By definition, a passive debt buyer is a business that purchases delinquent debts for investment purposes. Its principal purpose is not the collection of debt. Passive debt buyers do not directly collect debt. Rather, they hire licensed debt collectors or attorneys to collect the purchased debts. Over the last twenty years, the Division of Banks, the authority that issues debt
collection licenses in the Commonwealth, has consistently opined that a passive debt buyer need not be licensed as a debt collector as long as a licensed collection agency or an attorney admitted to practice law in Massachusetts collects the debt. These same words are posted on the consumer page of the Mass.gov website, even though several trial courts and an appellate court had held otherwise. Dorrian (and a consolidated case, Newton v. LVNV Funding, LLC) are two of several class action cases presided over by Superior Court Justice Janet Sanders, charging passive debt buyers with collecting defaulted accounts from Massachusetts residents without a license even though these buyers of bad debt are not collecting anything.

G.L. c. 93, section 24A provides as follows:

(a) No person shall directly or indirectly engage in the commonwealth in the business of a debt collector, or engage in the commonwealth in soliciting the right to collect or receive payment for another of an account, bill or other indebtedness, or advertise for or solicit in print the right to collect or receive payment for another of an account, bill or other indebtedness, without first obtaining from the commissioner a license to carry on the business, nor unless the person or the person for whom he or it may be acting as agent has on file with the state treasurer a good and sufficient bond. (emphasis added)

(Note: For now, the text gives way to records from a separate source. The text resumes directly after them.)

Lemma has_conflict_merge_l a b c :
  has_conflict (merge a b) c = has_conflict a c || has_conflict b c.
Proof.
  unfold has_conflict, merge; cbn.
  rewrite !is_disjoint_union_l, is_disjoint_union_r.
  destruct (is_disjoint (write_set a) (read_set c)), (is_disjoint (write_set b) (read_set c)),
    (is_disjoint (write_set a) (write_set c)), (is_disjoint (write_set b) (write_set c)),
    (is_disjoint (write_set c) (read_set a)), (is_disjoint (write_set c) (read_set b)); done.
Qed.

Lemma has_conflict_merge_r a b c :
  has_conflict c (merge a b) = has_conflict c a || has_conflict c b.
Proof. by rewrite has_conflict_sym, has_conflict_merge_l, !(has_conflict_sym c). Qed.

Lemma has_conflict_new_l a : has_conflict AccessSet_new a = false.
Proof. apply has_conflict_false. unfold AccessSet_new. set_solver. Qed.
End access_set_lemmas.

#[export] Hint Rewrite has_conflict_merge_l has_conflict_merge_r has_conflict_new_l : conflict.

Section transaction_lemmas.
Context `{Blake3}.

Lemma foldl_add_read {A} (g : nat → bytes32) (l : list (nat * A)) a :
  foldl (λ a '(i, _), add_read (g i) a) a l =
  {| read_set := list_to_set (g <$> l.*1) ∪ read_set a; write_set := write_set a |}.
Proof.
  revert a; induction l as [|[i x] l IH]; intros a; cbn.
  - rewrite (left_id_L ∅ (∪)). by destruct a.
  - rewrite IH. unfold add_read; cbn. f_equal. set_solver.
Qed.

Lemma foldl_add_write {A} (g : nat → bytes32) (l : list (nat * A)) a :
  foldl (λ a '(i, _), add_write (g i) a) a l =
  {| read_set := read_set a; write_set := list_to_set (g <$> l.*1) ∪ write_set a |}.
Proof.
  revert a; induction l as [|[i x] l IH]; intros a; cbn.
  - rewrite (left_id_L ∅ (∪)). by destruct a.
  - rewrite IH. unfold add_write; cbn. f_equal. set_solver.
Qed.

(** The keys of the first [n] indices of a transaction. *)
Definition index_keys (tx : Transaction) (n : nat) : gset bytes32 :=
  list_to_set ((λ i : nat, hash_with_index tx (Z.of_nat i)) <$> seq 0 n).

Lemma elem_of_index_keys tx n k :
  k ∈ index_keys tx n ↔ ∃ i : nat, (i < n)%nat ∧ k = hash_with_index tx (Z.of_nat i).
Proof.
  unfold index_keys. rewrite elem_of_list_to_set, list_elem_of_fmap.
  setoid_rewrite elem_of_seq. naive_solver lia.
Qed.

Lemma fst_enumerate {A} (l : list A) : (enumerate l).*1 = seq 0 (length l).
Proof.
  apply list_eq. intros i. unfold enumerate.
  rewrite list_lookup_fmap, list_lookup_imap.
  destruct (l !! i) as [x|] eqn:E; cbn.
  - apply lookup_lt_Some in E. by rewrite lookup_seq_lt.
  - apply lookup_ge_None in E. by rewrite lookup_seq_ge.
Qed.

Lemma generate_access_set_plain tx :
  contract_address tx = None →
  generate_access_set tx =
  {| read_set := index_keys tx (length (inputs tx));
     write_set := index_keys tx (length (outputs tx)) |}.
Proof.
  intros Hc. unfold generate_access_set. rewrite Hc.
  rewrite (foldl_add_read (λ i, hash_with_index tx (Z.of_nat i))).
  rewrite (foldl_add_write (λ i, hash_with_index tx (Z.of_nat i))).
  cbn. rewrite !fst_enumerate, !(right_id_L ∅ (∪)). done.
Qed.
End transaction_lemmas.

(** ** Theorems *)

Lemma pow_256_8 : 256 ^ Z.of_nat 8 = 2 ^ 64.
Proof. reflexivity. Qed.
Lemma pow_256_4 : 256 ^ Z.of_nat 4 = 2 ^ 32.
Proof. reflexivity. Qed.

Lemma serialize_length o : length (serialize o) = 40%nat.
Proof. unfold serialize. by rewrite length_app, be_bytes_length, as_bytes_length. Qed.

(** [TxOutput::serialize] and [deserialize] are inverse on 64-bit amounts, and
    every byte string that is not 40 bytes long is refused. *)
Theorem output_roundtrip :
  (∀ o, output_fits o → deserialize (serialize o) = Ok o)
  ∧ (∀ b o, deserialize b = Ok o → output_fits o ∧ serialize o = b)
  ∧ (∀ b, length b ≠ 40%nat → deserialize b = Err "Invalid length for TxOutput").
Proof.
  unfold deserialize. split_and!.
  - intros [v p] Hv. rewrite serialize_length, bool_decide_false by tauto.
    unfold serialize; cbn [value pubkey_hash].
    rewrite take_app_length', drop_app_length' by (symmetry; apply be_bytes_length).
    rewrite be_Z_be_bytes by (rewrite pow_256_8; exact Hv).
    unfold from_bytes. by rewrite to_bytes32_as_bytes.
  - intros b o. case_bool_decide as Hl; [done|].
    intros [= <-]. split.
    + unfold output_fits, fits; cbn [value]. rewrite <- pow_256_8.
      pose proof (le_Z_bound (reverse (take 8 b))) as Hb.
      rewrite length_reverse, length_take_le in Hb by lia. exact Hb.
    + unfold serialize; cbn [value pubkey_hash].
      pose proof (be_bytes_be_Z (take 8 b)) as Hb.
      rewrite length_take_le in Hb by lia. rewrite Hb.
      replace (as_bytes _) with (drop 8 b); [apply take_drop|].
      symmetry. apply to_bytes32_bytes. rewrite length_drop. lia.
  - intros b Hb. by rewrite bool_decide_true by exact Hb.
Qed.

(** Two transactions whose signed preimages have close layouts for input [i]: keys of
    the same size there (a valid key has 32 bytes), and fewer than ten inputs more in
    one than in the other. *)
Definition close_layout (i : nat) (tx tx' : Transaction) : Prop :=
  length ∘ pubkey <$> inputs tx !! i = length ∘ pubkey <$> inputs tx' !! i
  ∧ Z.abs (Z.of_nat (length (inputs tx)) - Z.of_nat (length (inputs tx'))) < 10.

(** The same layout: as many inputs and outputs as well. *)
Definition same_layout (i : nat) (tx tx' : Transaction) : Prop :=
  length (inputs tx) = length (inputs tx')
  ∧ length (outputs tx) = length (outputs tx')
  ∧ length ∘ pubkey <$> inputs tx !! i = length ∘ pubkey <$> inputs tx' !! i.

Section sighash_lemmas.
Implicit Types tx : Transaction.

Lemma sighash_input_lookup tx i j :
  (sighash_input i <$> enumerate (inputs tx)) !! j
  = (λ x, sighash_input i (j, x)) <$> inputs tx !! j.
Proof. rewrite list_lookup_fmap, enumerate_lookup. by destruct (inputs tx !! j). Qed.

Lemma sighash_input_length_other i j x :
  j ≠ i → length (sighash_input i (j, x)) = 36%nat.
Proof.
  intros. cbn. rewrite bool_decide_false by done.
  by rewrite length_app, as_bytes_length, be_bytes_length.
Qed.

Lemma sighash_inputs_pieces tx tx' i :
  same_layout i tx tx' →
  Forall2 (λ x y, length x = length y)
    (sighash_input i <$> enumerate (inputs tx))
    (sighash_input i <$> enumerate (inputs tx')).
Proof.
  intros (Hl & _ & Hi). apply Forall2_same_length_lookup. split.
  - by rewrite !length_fmap, !length_enumerate.
  - intros j x y. rewrite !sighash_input_lookup.
    destruct (inputs tx !! j) as [a|] eqn:Ea; [|done].
    destruct (inputs tx' !! j) as [b|] eqn:Eb; [|done].
    intros [= <-] [= <-]. destruct (decide (j = i)) as [-> | ?].
    + rewrite Ea, Eb in Hi. cbn. rewrite bool_decide_true by done. by injection Hi.
    + etrans; [by apply sighash_input_length_other|].
      symmetry. by apply sighash_input_length_other.
Qed.

Lemma sighash_output_inj o o' :
  output_fits o → output_fits o' → sighash_output o = sighash_output o' → o = o'.
Proof.
  unfold sighash_output. intros Ho Ho' [Hv Hp]%app_inj_1; [|by rewrite !be_bytes_length].
  apply be_bytes_inj in Hv; [|rewrite pow_256_8; done..].
  apply as_bytes_inj in Hp. destruct o, o'; cbn in *; congruence.
Qed.

Lemma sighash_outputs_inj (l k : list TxOutput) :
  Forall output_fits l → Forall output_fits k → length l = length k →
  mjoin (sighash_output <$> l) = mjoin (sighash_output <$> k) → l = k.
Proof.
  intros Hl Hk Hlen E%mjoin_inj.
  - revert k Hl Hk Hlen E; induction l as [|o l IH]; intros [|o' k] Hl Hk Hlen E;
      [done|discriminate Hlen|discriminate Hlen|].
    injection Hlen as Hlen. rewrite !fmap_cons in E. apply cons_eq_inj in E as [E1 E2].
    apply Forall_cons in Hl as [??], Hk as [??].
    f_equal; [by apply sighash_output_inj|]. by apply IH.
  - apply Forall2_same_length_lookup. rewrite !length_fmap. split; [done|].
    intros j x y (a & -> & _)%list_lookup_fmap_Some (b & -> & _)%list_lookup_fmap_Some.
    unfold sighash_output. by rewrite !length_app, !be_bytes_length, !as_bytes_length.
Qed.

(** The preimage holds 36 bytes per input, but for the signed one, and 40 per output. *)
Lemma sighash_inputs_length tx i :
  Z.of_nat (length (sighash_inputs tx i))
  = 36 * Z.of_nat (length (inputs tx)) + match inputs tx !! i with Some x => Z.of_nat (length (pubkey x)) - 36 | None => 0 end.
Proof.
  unfold sighash_inputs. assert (Hgen : ∀ l k, Z.of_nat (length (mjoin (sighash_input i <$> imap (λ j x, (k + j, x)%nat) l)))
    = 36 * Z.of_nat (length l) + match decide (k ≤ i)%nat with
        | left _ => match l !! (i - k)%nat with Some x => Z.of_nat (length (pubkey x)) - 36 | None => 0 end
        | right _ => 0 end).
  { intros l. induction l as [|x l IH]; intros k; [by case_decide|]. cbn [imap fmap list_fmap].
    change (mjoin (?a :: ?b)) with (a ++ mjoin b). rewrite length_app, Nat.add_0_r.
    rewrite (imap_ext _ (λ j y, (Datatypes.S k + j, y)%nat)) by (intros; cbn; f_equal; lia).
    specialize (IH (Datatypes.S k)). rewrite Nat2Z.inj_add, IH. cbn [length]. clear IH.
    destruct (decide (k = i)) as [->|Hne].
    - repeat case_decide; try lia. rewrite Nat.sub_diag. cbn [sighash_input lookup list_lookup]. rewrite bool_decide_eq_true_2 by done. cbn iota. lia.
    - rewrite sighash_input_length_other by done. repeat case_decide; try lia.
      replace (i - k)%nat with (Datatypes.S (i - Datatypes.S k)) by lia.
      change ((x :: l) !! Datatypes.S ?n) with (l !! n). destruct (l !! _); lia. }
  specialize (Hgen (inputs tx) 0%nat). cbn [decide Nat.add] in Hgen. rewrite decide_True, Nat.sub_0_r in Hgen by lia.
  exact Hgen.
Qed.
Lemma sighash_outputs_length (l : list TxOutput) : length (mjoin (sighash_output <$> l)) = (40 * length l)%nat.
Proof.
  induction l as [|o l IH]; [done|]. rewrite fmap_cons. change (mjoin (?a :: ?b)) with (a ++ mjoin b).
  rewrite length_app, IH. unfold sighash_output. rewrite length_app, be_bytes_length, as_bytes_length. cbn [length]. lia.
Qed.

(** 36 [n] + 40 [m] fixes [n] within ten. *)
Lemma close_layout_same tx tx' i :
  close_layout i tx tx' → serialize_tx_for_sighash tx i All = serialize_tx_for_sighash tx' i All → same_layout i tx tx'.
Proof.
  intros [Hk Hn] E. apply (f_equal length) in E. unfold serialize_tx_for_sighash in E.
  rewrite !length_app, !be_bytes_length, !sighash_outputs_length in E.
  pose proof (sighash_inputs_length tx i) as Hl. pose proof (sighash_inputs_length tx' i) as Hl'.
  assert (Ek : match inputs tx !! i with Some x => Z.of_nat (length (pubkey x)) - 36 | None => 0 end
    = match inputs tx' !! i with Some x => Z.of_nat (length (pubkey x)) - 36 | None => 0 end).
  { destruct (inputs tx !! i), (inputs tx' !! i); try done. injection Hk as Hk. cbn in Hk. by rewrite Hk. }
  rewrite Ek in Hl. unfold same_layout. split_and!; [lia|lia|done].
Qed.
End sighash_lemmas.

(** C39. What a [SigHashType::All] signature for input [i] commits to.  Two
    transactions with fields of their width that have the same preimage for input
    [i], the same size of key there and input counts less than ten apart
    ([close_layout]) have the same chain id and lock time, as many inputs, the same
    outputs and the same signing key, and spend the same outpoint at every other
    input.  The counts are not in the preimage: ten inputs and nine outputs are
    equally long, and [undelimited_preimage] shows the bound is sharp. *)
Theorem sighash_all_commits tx tx' i :
  tx_fits tx → tx_fits tx' → close_layout i tx tx' →
  serialize_tx_for_sighash tx i All = serialize_tx_for_sighash tx' i All →
  chain_id tx = chain_id tx' ∧ locktime tx = locktime tx' ∧ outputs tx = outputs tx'
  ∧ length (inputs tx) = length (inputs tx')
  ∧ (∀ j x x', inputs tx !! j = Some x → inputs tx' !! j = Some x' →
       if decide (j = i) then pubkey x = pubkey x' else outpoint_of x = outpoint_of x').
Proof.
  intros (Hi & Ho & _ & _ & Hc & Hl) (Hi' & Ho' & _ & _ & Hc' & Hl') Hclose Hser.
  pose proof (close_layout_same _ _ _ Hclose Hser) as Hlay. revert Hser.
  pose proof (sighash_inputs_pieces _ _ _ Hlay) as Hp.
  unfold serialize_tx_for_sighash, sighash_inputs.
  intros [E1 E]%app_inj_1; [|by rewrite !be_bytes_length].
  apply app_inj_2 in E as [E E2]; [|by rewrite !be_bytes_length].
  apply app_inj_1 in E as [E3 E4]; [|by apply mjoin_length_eq].
  apply be_bytes_inj in E1; [|rewrite pow_256_4; done..].
  apply be_bytes_inj in E2; [|rewrite pow_256_4; done..].
  apply mjoin_inj in E3; [|done].
  apply sighash_outputs_inj in E4; [|done|done|apply Hlay].
  split_and!; [done..|apply Hlay|]. intros j x x' Hx Hx'.
  assert (Ej : sighash_input i (j, x) = sighash_input i (j, x')).
  { pose proof (f_equal (.!! j) E3) as Ej. cbn in Ej.
    rewrite !sighash_input_lookup, Hx, Hx' in Ej. by injection Ej. }
  cbn in Ej. case_bool_decide; [by rewrite decide_True|]. rewrite decide_False by done.
  apply app_inj_1 in Ej as [Ea%as_bytes_inj Eb]; [|by rewrite !as_bytes_length].
  apply be_bytes_inj in Eb.
  - unfold outpoint_of. congruence.
  - rewrite pow_256_4. by eapply Forall_lookup_1 in Hi.
  - rewrite pow_256_4. by eapply Forall_lookup_1 in Hi'.
Qed.

(** The transaction with the outpoint of input [i] replaced. *)
Definition set_outpoint (i : nat) (p : OutPoint) (tx : Transaction) : Transaction :=
  {| id := id tx;
     inputs := alter (λ x, {| prev_tx := p.1; index := p.2; signature := signature x;
                             pubkey := pubkey x; sighash_type := sighash_type x |}) i (inputs tx);
     outputs := outputs tx; execution_payload := execution_payload tx;
     contract_address := contract_address tx; gas_limit := gas_limit tx;
     max_fee_per_gas := max_fee_per_gas tx; chain_id := chain_id tx;
     locktime := locktime tx |}.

A debt collector is defined in G.L. c. section 24 as “any person who uses an instrumentality of interstate commerce or the mails in any business the principal purpose of which is the collection of a debt, or who regularly collects or attempts to collect, directly or indirectly, a debt owed or due or asserted to be owed or due another…” (emphasis added).

The Division of Banks posits that “a debt buyer who purchases debt in default but is not directly engaged in the collection of these purchased debts is not required to obtain a debt collector license provided that all collection activity performed on behalf of such debt buyer is done by a properly licensed debt collector in the Commonwealth or an attorney licensed to practice law in the Commonwealth.” Massachusetts Div of Banks adv op. (October 13, 2006).

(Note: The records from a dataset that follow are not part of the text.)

Lemma root_is_recomputed_witness :
  let t := foldl run_op empty_tree losing_history in (get_root t).1 = scratch_root t.
Proof. exact (proj1 (root_is_recomputed _ losing_history _ empty_tree_new)). Defined.

Lemma tree_is_a_map_witness :
  get_key (insert_key (key_of [1]) [x05] empty_tree) (key_of [1]) = Ok (Some [x05]).
Proof.
  destruct (tree_is_a_map empty_tree (key_of [1]) [x05]) as [H _]; [cbn; lia|].
  rewrite H. vm_compute. reflexivity.
Defined.

Lemma pruned_key_never_returns_witness :
  let t := insert_key (key_of [1]) [x05] empty_tree in
  get_key (insert_key (key_of [1]) [x06] (prune_key (key_of [1]) t).2) (key_of [1])
  = Err (PrunedData "Key has been pruned").
Proof.
  cbn zeta. apply (pruned_key_never_returns (insert_key (key_of [1]) [x05] empty_tree) (key_of [1]) [x06]).
  - cbn. lia.
  - vm_compute. reflexivity.
Defined.
Lemma apply_state_transition_spec_witness :
  get_key (insert_key TOTAL_SUPPLY_KEY (le_bytes 16 100) (set_dirty true empty_tree)) TOTAL_SUPPLY_KEY
  = Ok (Some (le_bytes 16 100)).
Proof.
  destruct (apply_state_transition_spec [] 100 empty_tree) as [_ H]. apply H.
  - unfold fits. lia.
  - apply (bool_decide_unpack _). vm_compute. exact I.
Defined.
End examples.
(** The loop of the long division: the quotient coefficients in the order they are
    pushed. *)
Fixpoint division_loop (fuel : nat) (denominator : DensePolynomial) (den_leading_coeff : Fr)
    (remainder : DensePolynomial) (quotient_coeffs : list Fr) : outcome PolynomialCommitmentError (list Fr) :=
  match fuel with
  | O => Panic "out of fuel"
  | Datatypes.S fuel =>
      if (degree denominator <=? degree remainder)%nat then
        match last (coeffs remainder), inverse den_leading_coeff with
        | Some rem_leading_coeff, Some inv =>
            let quotient_coeff := fmul rem_leading_coeff inv in
            let degree_diff := (degree remainder - degree denominator)%nat in
            let quotient_term := from_coefficients_vec (replicate degree_diff fzero ++ [quotient_coeff]) in
            let subtract_term := naive_polynomial_multiply quotient_term denominator in
            division_loop fuel denominator den_leading_coeff (poly_sub remainder subtract_term)
              (quotient_coeffs ++ [quotient_coeff])
        | None, _ => Panic "index out of bounds"
        | _, None => Panic "called `Option::unwrap()` on a `None` value"
        end
      else Ok quotient_coeffs
  end.

Definition polynomial_division (numerator denominator : DensePolynomial) :
    outcome PolynomialCommitmentError DensePolynomial :=
  if (degree numerator <? degree denominator)%nat then Ok (from_coefficients_vec [])
  else match last (coeffs denominator) with
       | None => Panic "index out of bounds"
       | Some den_leading_coeff =>
           q ← division_loop (length (coeffs numerator) + 1) denominator den_leading_coeff numerator [];
           Ok (from_coefficients_vec (reverse q))
       end.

G.L. c. 93, section 24A provides that a license is required if the debt collector is collecting the debt of another. Debt buyers own the debt. Clearly, they are not “collecting the debt of another.” So, the applicability of section 24A turns on the meaning of “indirectly.” The definition of debt collector refers to someone who “regularly collects or attempts to collect a debt, directly or indirectly, a debt owed….or due to another.” The word “indirectly” refers to collecting a debt due to another. How does that apply to a debt buyer who owns the debt? How can a debt buyer be a debt collector if it owns the debt that is being collected by a lawyer or collection agency and not by the debt buyer? The superior court in Dorrian failed to address this critical issue. Rather, it focused on the term “indirectly.” In her decision, Judge Sanders plainly said that the Division of Banks is wrong. She criticized the DOB for creating a passive debt buyer category, not referred to in either G.L c., 24 or 24A. To accept this interpretation, she said, “would…render meaningless the word ‘indirectly’ which the legislature…deliberately included” in both sections. Dorrian v. LVNV Funding, LLC, Superior Court Civil Action No. 14-2684 BLS2 at 14 (March 30, 2017).

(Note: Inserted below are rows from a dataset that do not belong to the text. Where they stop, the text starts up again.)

Lemma mapM_outcome_lookup {E A B} (f : A → outcome E B) l k :
  mapM f l = Ok k ↔ length k = length l ∧ ∀ i x, l !! i = Some x → ∃ y, k !! i = Some y ∧ f x = Ok y.
Proof.
  split.
  - revert k; induction l as [|x l IH]; intros k; cbn [mapM]; intros Hm; outcome_inv; simplify_eq; [done|].
    match goal with E : mapM f l = Ok _ |- _ => destruct (IH _ E) as [Hl Hall] end.
    split; [cbn; by rewrite Hl|]. intros [|i] z; cbn; [intros [= <-]; eauto|apply Hall].
  - revert k; induction l as [|x l IH]; intros k [Hl Hall]; cbn [mapM].
    + by apply nil_length_inv in Hl as ->.
    + destruct k as [|y k]; [done|]. destruct (Hall 0%nat x eq_refl) as (y' & [= <-] & ->). cbn.
      rewrite (IH k); [done|]. split; [by injection Hl|]. intros i z Hz. by apply (Hall (Datatypes.S i)).
Qed.

Lemma child_value_ok t depth child r :
  frame_ok t → (depth ≤ KEY_SIZE)%nat → child_root t (KEY_SIZE - depth) depth child = Ok r →
  child_value t depth child (node_commitment t (KEY_SIZE - depth) child) = Ok (scalar_of_root r).
Proof.
  intros Hf Hd. unfold child_root, child_value. destruct (node_exists t child).
  - unfold node_root. by intros ->.
  - intros [= <-]. by rewrite empty_scalar_root.
Qed.

(** Replacing the child on the path by its own root changes nothing. *)
Lemma imap_self (f : nat → bytes32 → ScalarField) level :
  (∀ i r, level !! i = Some r → f i r = scalar_of_root r) → imap f level = scalar_of_root <$> level.
Proof.
  intros Hf. apply list_eq. intros i. rewrite list_lookup_imap, list_lookup_fmap.
  destruct (level !! i) eqn:E; cbn; [|done]. by rewrite (Hf _ _ E).
Qed.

Judge Sanders may not have addressed in Dorrian whether a debt buyer is a debt collector if the debt that is being collected is its own. She did, however, discuss this issue in Gomes, et al v. Midland Funding, LLC, Superior Court Civil Action No. 2011-01469-BLS2 (September 19, 2012). Rather than address the plain meaning of “a debt owed…or due to another,” she referred to the Fair Debt Collection Practices Act, 15 U.S.C. 1692(a), a statute on which the Massachusetts Debt Collection Practices Act (“MDCPA”) is modeled, and cites federal cases stating that “purchasers of defaulted debts are no less a debt collector simply because the activity at issue is the collection of debt that it now owns.” Id. At the time, the federal judiciary was split on this position.
Nevertheless, she misinterpreted the language of G.L. c 93, sections 24 and 24A. Instead, she focused on cases supporting the plaintiffs’ position.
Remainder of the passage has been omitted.